Stored records
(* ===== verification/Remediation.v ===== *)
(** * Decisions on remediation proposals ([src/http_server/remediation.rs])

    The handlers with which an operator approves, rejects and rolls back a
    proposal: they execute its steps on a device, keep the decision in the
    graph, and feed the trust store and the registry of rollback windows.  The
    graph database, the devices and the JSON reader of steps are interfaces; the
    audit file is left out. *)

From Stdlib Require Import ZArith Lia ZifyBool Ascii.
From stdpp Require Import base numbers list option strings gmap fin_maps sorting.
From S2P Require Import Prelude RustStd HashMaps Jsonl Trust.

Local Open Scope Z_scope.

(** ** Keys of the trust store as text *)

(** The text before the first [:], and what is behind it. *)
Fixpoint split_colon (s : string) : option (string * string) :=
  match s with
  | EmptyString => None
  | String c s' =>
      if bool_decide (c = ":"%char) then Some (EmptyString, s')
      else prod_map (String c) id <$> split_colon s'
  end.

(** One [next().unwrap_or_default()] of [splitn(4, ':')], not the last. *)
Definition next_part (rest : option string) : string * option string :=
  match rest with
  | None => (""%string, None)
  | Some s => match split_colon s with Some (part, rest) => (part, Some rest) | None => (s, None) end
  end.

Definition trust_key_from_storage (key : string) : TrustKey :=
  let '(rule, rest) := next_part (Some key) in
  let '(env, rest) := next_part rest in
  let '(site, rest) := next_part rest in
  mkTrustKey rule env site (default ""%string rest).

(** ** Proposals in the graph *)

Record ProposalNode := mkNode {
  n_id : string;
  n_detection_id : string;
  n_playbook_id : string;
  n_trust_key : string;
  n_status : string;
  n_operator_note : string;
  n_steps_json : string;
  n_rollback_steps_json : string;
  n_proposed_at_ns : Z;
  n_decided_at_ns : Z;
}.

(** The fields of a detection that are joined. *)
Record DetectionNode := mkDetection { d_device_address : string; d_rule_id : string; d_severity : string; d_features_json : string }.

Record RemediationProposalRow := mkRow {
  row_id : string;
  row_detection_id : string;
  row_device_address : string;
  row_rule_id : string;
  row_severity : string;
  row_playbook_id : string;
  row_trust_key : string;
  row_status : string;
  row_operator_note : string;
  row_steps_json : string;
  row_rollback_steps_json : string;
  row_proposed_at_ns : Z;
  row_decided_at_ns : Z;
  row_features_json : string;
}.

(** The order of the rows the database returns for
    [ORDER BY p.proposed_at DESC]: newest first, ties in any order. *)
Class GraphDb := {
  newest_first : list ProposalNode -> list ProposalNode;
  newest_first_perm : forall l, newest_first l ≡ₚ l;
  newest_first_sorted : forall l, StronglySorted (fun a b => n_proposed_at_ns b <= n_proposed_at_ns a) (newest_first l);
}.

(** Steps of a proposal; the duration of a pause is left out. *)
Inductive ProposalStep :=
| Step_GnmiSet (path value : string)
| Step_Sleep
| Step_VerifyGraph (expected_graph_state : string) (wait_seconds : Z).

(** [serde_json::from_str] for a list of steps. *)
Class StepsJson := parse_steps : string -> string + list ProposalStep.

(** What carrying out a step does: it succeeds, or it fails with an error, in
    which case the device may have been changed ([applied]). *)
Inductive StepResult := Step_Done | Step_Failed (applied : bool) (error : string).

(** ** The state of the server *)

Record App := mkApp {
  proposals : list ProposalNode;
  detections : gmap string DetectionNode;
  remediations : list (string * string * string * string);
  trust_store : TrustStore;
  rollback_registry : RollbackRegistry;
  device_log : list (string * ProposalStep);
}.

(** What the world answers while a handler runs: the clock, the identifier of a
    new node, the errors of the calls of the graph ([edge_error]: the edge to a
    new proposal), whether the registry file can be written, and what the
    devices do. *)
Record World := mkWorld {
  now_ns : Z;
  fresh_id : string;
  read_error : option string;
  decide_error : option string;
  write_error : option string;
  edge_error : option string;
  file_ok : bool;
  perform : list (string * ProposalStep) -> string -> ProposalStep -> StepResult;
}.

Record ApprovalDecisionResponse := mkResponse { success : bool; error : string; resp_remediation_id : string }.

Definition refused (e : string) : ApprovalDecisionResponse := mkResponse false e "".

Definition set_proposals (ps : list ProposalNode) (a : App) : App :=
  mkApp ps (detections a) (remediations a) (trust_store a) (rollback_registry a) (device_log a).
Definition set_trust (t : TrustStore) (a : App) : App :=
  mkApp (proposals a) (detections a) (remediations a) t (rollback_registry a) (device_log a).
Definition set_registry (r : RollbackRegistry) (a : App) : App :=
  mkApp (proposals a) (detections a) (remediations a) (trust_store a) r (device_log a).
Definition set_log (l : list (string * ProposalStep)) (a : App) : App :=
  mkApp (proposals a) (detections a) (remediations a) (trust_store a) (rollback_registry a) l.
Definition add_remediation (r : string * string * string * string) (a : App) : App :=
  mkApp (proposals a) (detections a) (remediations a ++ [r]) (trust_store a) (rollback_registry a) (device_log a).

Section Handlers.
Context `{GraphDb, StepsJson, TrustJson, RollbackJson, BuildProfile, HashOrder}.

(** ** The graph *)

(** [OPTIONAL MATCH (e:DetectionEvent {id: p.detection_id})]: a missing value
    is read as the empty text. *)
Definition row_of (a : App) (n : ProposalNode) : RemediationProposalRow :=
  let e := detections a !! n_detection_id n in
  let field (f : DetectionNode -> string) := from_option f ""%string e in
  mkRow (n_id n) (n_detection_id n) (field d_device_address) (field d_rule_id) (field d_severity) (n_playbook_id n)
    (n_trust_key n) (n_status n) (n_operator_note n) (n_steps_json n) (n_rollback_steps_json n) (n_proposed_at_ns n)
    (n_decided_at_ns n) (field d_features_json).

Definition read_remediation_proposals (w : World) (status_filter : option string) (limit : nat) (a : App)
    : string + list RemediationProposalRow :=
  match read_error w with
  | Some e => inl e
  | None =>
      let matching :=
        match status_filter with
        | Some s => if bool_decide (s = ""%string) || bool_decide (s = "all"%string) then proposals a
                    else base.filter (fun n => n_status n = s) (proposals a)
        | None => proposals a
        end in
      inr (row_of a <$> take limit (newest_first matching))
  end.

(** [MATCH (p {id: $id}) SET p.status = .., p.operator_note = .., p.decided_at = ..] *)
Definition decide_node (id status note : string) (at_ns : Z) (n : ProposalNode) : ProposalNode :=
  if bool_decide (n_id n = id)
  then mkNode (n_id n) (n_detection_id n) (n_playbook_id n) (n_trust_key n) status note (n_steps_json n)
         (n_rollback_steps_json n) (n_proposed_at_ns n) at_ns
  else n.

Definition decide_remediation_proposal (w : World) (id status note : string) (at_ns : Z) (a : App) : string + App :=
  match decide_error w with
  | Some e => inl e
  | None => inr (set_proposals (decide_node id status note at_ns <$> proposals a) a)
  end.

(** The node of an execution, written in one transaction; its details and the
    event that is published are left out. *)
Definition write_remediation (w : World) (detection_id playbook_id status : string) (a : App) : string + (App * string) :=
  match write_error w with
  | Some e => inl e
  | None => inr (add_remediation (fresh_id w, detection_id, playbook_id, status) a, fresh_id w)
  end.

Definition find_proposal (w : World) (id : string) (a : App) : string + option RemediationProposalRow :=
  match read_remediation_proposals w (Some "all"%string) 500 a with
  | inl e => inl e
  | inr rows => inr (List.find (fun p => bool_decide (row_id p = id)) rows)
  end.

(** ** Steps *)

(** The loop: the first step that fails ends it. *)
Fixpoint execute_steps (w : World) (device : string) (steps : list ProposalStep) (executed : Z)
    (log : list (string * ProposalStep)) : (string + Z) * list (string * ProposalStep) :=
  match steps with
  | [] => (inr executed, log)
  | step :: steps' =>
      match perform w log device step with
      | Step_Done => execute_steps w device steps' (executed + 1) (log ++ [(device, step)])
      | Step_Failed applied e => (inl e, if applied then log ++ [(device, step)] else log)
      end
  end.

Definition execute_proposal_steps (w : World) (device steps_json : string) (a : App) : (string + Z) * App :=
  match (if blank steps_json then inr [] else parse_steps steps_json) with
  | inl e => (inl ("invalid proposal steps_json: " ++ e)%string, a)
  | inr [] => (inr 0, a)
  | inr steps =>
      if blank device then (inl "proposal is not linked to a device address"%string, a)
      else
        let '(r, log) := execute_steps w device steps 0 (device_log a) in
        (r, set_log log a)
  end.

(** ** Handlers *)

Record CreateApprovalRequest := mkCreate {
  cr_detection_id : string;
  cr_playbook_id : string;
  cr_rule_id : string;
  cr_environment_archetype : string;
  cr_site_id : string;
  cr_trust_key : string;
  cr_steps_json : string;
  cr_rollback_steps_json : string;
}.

Work instruction
Extract the first line above and each line after it up to and including the one with "EmptyString => None", please, exactly and with nothing else.

The completed task
(* ===== verification/Remediation.v ===== *)
(** * Decisions on remediation proposals ([src/http_server/remediation.rs])

    The handlers with which an operator approves, rejects and rolls back a
    proposal: they execute its steps on a device, keep the decision in the
    graph, and feed the trust store and the registry of rollback windows.  The
    graph database, the devices and the JSON reader of steps are interfaces; the
    audit file is left out. *)

From Stdlib Require Import ZArith Lia ZifyBool Ascii.
From stdpp Require Import base numbers list option strings gmap fin_maps sorting.
From S2P Require Import Prelude RustStd HashMaps Jsonl Trust.

Local Open Scope Z_scope.

(** ** Keys of the trust store as text *)

(** The text before the first [:], and what is behind it. *)
Fixpoint split_colon (s : string) : option (string * string) :=
  match s with
  | EmptyString => None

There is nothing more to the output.